■ **Dataset excerpts**

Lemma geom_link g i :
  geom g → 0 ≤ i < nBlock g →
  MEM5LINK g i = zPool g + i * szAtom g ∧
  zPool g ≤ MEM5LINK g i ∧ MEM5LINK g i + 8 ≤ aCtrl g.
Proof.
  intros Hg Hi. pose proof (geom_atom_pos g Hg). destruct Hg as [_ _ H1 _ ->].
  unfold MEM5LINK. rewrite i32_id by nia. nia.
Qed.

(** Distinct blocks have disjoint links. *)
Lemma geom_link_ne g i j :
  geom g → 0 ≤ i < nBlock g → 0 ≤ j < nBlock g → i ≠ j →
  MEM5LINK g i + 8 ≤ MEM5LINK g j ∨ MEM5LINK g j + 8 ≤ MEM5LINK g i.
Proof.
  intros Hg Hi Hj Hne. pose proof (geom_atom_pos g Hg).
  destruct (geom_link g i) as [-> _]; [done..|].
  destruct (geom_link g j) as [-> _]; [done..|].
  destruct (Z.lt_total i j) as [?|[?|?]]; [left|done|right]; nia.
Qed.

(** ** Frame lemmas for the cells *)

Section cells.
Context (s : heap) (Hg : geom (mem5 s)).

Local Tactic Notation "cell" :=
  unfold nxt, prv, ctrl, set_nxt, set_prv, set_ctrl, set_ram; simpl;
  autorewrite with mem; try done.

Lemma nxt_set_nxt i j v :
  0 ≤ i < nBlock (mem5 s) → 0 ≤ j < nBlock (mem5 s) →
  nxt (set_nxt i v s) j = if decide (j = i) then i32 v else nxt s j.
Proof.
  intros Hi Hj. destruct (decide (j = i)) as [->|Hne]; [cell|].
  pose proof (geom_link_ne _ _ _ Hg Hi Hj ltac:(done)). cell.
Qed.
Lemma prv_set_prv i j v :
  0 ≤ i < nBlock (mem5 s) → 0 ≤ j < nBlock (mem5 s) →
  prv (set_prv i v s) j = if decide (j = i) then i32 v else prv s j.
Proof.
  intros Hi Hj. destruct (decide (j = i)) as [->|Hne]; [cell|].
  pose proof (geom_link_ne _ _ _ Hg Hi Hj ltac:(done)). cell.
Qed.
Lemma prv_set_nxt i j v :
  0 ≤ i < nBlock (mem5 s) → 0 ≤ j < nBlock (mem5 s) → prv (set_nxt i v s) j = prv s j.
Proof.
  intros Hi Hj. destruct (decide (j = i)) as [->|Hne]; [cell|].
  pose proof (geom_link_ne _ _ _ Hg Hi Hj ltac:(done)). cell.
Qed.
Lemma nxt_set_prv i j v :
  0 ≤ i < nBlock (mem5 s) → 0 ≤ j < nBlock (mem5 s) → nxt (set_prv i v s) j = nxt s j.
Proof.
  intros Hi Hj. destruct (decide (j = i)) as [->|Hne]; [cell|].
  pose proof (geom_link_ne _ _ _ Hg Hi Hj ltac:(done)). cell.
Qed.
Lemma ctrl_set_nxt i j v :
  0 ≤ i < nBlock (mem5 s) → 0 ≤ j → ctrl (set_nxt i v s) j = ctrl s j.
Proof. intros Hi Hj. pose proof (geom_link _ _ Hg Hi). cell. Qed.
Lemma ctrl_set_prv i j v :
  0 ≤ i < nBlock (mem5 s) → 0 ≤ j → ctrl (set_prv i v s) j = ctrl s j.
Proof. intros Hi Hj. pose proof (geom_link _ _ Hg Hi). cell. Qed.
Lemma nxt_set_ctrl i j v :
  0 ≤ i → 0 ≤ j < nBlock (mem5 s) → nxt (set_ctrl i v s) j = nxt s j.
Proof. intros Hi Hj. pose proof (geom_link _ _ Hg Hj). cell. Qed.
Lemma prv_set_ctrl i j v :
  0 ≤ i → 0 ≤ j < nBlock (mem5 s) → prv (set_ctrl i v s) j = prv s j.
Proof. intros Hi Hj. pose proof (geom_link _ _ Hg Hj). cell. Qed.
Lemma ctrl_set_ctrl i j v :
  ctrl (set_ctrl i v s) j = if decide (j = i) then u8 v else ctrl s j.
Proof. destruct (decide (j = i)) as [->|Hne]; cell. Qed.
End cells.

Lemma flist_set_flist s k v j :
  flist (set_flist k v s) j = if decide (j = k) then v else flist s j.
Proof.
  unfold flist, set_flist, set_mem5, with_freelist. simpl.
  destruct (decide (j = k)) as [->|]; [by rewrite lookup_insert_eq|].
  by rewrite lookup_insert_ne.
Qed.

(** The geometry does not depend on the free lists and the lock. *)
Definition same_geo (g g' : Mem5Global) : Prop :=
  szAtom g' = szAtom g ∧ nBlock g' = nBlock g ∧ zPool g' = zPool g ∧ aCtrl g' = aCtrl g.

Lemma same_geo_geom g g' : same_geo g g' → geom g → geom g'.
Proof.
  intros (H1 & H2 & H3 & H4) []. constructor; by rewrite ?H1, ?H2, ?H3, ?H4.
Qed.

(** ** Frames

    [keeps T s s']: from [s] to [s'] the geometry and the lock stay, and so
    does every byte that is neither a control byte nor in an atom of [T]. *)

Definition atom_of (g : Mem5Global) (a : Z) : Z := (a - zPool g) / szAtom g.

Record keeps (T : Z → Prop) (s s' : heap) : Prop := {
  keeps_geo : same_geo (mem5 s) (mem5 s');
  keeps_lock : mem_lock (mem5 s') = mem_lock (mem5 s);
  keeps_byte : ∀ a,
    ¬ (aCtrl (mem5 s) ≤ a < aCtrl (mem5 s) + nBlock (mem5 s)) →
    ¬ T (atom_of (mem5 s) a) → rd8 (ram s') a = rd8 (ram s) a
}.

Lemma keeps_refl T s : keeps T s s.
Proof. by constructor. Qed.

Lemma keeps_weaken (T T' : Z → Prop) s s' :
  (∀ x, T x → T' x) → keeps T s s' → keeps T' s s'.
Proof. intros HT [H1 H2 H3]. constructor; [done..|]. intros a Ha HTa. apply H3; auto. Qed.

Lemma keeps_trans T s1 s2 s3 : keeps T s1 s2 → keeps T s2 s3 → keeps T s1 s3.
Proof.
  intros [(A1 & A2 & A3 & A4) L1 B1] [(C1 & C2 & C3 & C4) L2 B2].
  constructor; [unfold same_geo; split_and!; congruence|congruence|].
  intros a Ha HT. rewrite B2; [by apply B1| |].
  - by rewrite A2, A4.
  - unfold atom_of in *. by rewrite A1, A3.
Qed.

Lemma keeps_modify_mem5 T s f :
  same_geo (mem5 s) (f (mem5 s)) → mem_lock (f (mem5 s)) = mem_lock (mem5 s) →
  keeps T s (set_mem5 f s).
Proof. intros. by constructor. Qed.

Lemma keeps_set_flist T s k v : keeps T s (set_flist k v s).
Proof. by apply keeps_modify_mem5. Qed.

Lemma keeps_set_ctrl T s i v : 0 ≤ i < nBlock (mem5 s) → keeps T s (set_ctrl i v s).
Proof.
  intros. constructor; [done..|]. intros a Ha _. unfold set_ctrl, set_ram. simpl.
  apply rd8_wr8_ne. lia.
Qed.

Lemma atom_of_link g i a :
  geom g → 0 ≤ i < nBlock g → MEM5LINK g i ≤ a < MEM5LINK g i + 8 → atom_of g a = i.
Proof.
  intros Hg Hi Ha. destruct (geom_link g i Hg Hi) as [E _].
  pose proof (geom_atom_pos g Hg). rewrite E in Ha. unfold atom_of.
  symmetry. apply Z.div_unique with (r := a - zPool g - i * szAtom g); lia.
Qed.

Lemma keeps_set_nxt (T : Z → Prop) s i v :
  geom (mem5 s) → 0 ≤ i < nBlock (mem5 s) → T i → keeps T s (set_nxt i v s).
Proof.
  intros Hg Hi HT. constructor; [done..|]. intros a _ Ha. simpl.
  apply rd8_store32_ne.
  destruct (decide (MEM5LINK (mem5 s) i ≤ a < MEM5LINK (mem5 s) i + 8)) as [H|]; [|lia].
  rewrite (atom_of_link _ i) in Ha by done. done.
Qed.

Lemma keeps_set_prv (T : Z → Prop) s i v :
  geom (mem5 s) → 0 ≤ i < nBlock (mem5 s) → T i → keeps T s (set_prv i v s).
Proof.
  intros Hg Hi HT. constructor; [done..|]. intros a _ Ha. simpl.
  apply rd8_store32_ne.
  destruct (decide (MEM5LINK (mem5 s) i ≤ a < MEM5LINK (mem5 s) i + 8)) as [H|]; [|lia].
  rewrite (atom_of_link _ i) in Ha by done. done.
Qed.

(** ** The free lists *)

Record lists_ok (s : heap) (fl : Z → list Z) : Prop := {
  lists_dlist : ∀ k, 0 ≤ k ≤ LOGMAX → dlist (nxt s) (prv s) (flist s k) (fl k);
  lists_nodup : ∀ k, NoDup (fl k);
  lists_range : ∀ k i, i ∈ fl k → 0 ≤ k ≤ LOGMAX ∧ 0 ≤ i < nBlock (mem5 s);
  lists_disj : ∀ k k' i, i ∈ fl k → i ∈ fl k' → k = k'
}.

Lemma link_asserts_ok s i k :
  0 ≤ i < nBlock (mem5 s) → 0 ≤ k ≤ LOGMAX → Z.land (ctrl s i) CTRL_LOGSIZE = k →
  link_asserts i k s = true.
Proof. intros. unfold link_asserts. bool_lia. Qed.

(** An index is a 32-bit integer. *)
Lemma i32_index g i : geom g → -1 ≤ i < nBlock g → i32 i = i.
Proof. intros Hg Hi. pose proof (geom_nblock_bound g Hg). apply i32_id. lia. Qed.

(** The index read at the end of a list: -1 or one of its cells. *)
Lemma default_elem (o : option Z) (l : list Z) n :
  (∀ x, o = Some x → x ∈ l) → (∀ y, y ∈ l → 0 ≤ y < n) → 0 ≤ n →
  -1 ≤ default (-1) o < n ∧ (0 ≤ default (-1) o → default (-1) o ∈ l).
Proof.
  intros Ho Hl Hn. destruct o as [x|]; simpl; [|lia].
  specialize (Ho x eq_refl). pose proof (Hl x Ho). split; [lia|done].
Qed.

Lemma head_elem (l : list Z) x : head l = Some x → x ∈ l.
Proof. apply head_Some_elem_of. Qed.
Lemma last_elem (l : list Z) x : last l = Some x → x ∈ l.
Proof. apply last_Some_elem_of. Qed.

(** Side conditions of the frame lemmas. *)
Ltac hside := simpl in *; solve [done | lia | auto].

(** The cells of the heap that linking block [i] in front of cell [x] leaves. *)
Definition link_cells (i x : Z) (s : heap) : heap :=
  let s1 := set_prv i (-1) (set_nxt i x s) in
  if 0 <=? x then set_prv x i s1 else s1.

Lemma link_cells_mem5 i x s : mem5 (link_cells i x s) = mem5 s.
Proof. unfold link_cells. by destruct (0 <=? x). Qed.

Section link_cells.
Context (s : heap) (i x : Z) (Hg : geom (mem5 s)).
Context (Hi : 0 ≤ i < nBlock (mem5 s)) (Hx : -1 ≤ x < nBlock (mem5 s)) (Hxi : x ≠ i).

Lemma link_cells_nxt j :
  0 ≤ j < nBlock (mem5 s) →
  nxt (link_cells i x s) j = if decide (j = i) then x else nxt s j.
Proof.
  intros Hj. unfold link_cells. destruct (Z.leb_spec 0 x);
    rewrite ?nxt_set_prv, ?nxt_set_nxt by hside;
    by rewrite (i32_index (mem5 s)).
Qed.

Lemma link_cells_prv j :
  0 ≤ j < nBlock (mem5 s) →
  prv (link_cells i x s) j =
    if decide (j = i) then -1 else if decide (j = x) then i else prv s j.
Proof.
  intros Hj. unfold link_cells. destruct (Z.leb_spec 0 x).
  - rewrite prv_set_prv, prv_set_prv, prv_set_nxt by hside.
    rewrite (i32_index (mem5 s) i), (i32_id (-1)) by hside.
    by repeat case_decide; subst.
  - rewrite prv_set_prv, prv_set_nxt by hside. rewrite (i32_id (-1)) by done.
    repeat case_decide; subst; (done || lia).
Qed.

■ **Exercise directions**
In the records above, find the line with "Lemma i32_index g"; write out exactly that line and each one after it, stopping after the line with "Proof. apply last_Some_elem_of. Qed.".

■ **Response**
Lemma i32_index g i : geom g → -1 ≤ i < nBlock g → i32 i = i.
Proof. intros Hg Hi. pose proof (geom_nblock_bound g Hg). apply i32_id. lia. Qed.

(** The index read at the end of a list: -1 or one of its cells. *)
Lemma default_elem (o : option Z) (l : list Z) n :
  (∀ x, o = Some x → x ∈ l) → (∀ y, y ∈ l → 0 ≤ y < n) → 0 ≤ n →
  -1 ≤ default (-1) o < n ∧ (0 ≤ default (-1) o → default (-1) o ∈ l).
Proof.
  intros Ho Hl Hn. destruct o as [x|]; simpl; [|lia].
  specialize (Ho x eq_refl). pose proof (Hl x Ho). split; [lia|done].
Qed.

Lemma head_elem (l : list Z) x : head l = Some x → x ∈ l.
Proof. apply head_Some_elem_of. Qed.
Lemma last_elem (l : list Z) x : last l = Some x → x ∈ l.
Proof. apply last_Some_elem_of. Qed.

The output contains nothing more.